▸ **Instructions for the task**:
What you return must be an exact copy of the lines in the listing below between the line holding "(** ** One assignment *)" and the line holding "(** The path", inclusive, and nothing more.

▸ **The records**:
(* ===== verification/ConfigProps.v ===== *)
(** * Loading the configuration: what it guarantees

    Every setting comes from the highest layer that gives it, and all problems are
    reported together. *)

From Stdlib Require Import Permutation.
From S2P Require Import Prelude Bytes Names Text GoText Config ConfigLoad ConfigFacts.

#[local] Open Scope Z_scope.
#[local] Arguments has_type : simpl never.
#[local] Arguments RootConfig : simpl never.
#[local] Arguments fieldByPath : simpl never.
#[local] Arguments setField : simpl never.

(** ** One assignment *)

Definition parsed `{Platform} (path raw : string) : res value :=
  match fieldByPath path with Ok (Some (_, t)) => setField t raw | Ok None => Err (EMsg "no field") | _ => Panic end.

Definition view (s : loading) (path : string) : option string * option value := (lg_sources s !! path, setting (lg_cfg s) path).

(** What a layer does with one path. *)
Inductive action := Skip | Blame (p : problem) | Assign (raw src : string) (bad : error -> problem).

Definition perform `{Platform} (s : loading) (path : string) (a : action) : res loading :=
  match a with
  | Skip => Ok s
  | Blame p => Ok (complain s p)
  | Assign raw src bad => assign s path raw src bad
  end.

(** The path can be assigned to, or is a group of settings. *)
Definition assignable (path : string) : Prop :=
  path ∈ knownPaths \/ exists p fs, fieldByPath path = Ok (Some (p, TStruct fs)).

Definition bad_value `{Platform} (path raw : string) (bad : error -> problem) : list problem :=
  match parsed path raw with Err e => [bad e] | _ => [] end.
Definition blames `{Platform} (path : string) (a : action) : list problem :=
  match a with Skip => [] | Blame p => [p] | Assign raw _ bad => bad_value path raw bad end.
Definition after `{Platform} (path : string) (a : action) (old : option string * option value) : option string * option value :=
  match a with
  | Assign raw src _ => match parsed path raw with Ok v => (Some src, Some v) | _ => old end
  | _ => old
  end.

Lemma setting_position c path : path ∈ knownPaths -> setting c path = get_at c (position path).
Proof. intros (p & k & E)%known_leaf. unfold setting, position. by rewrite E. Qed.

▸ **Solution to the problem**:
(** ** One assignment *)

Definition parsed `{Platform} (path raw : string) : res value :=
  match fieldByPath path with Ok (Some (_, t)) => setField t raw | Ok None => Err (EMsg "no field") | _ => Panic end.

Definition view (s : loading) (path : string) : option string * option value := (lg_sources s !! path, setting (lg_cfg s) path).

(** What a layer does with one path. *)
Inductive action := Skip | Blame (p : problem) | Assign (raw src : string) (bad : error -> problem).

Definition perform `{Platform} (s : loading) (path : string) (a : action) : res loading :=
  match a with
  | Skip => Ok s
  | Blame p => Ok (complain s p)
  | Assign raw src bad => assign s path raw src bad
  end.

(** The path can be assigned to, or is a group of settings. *)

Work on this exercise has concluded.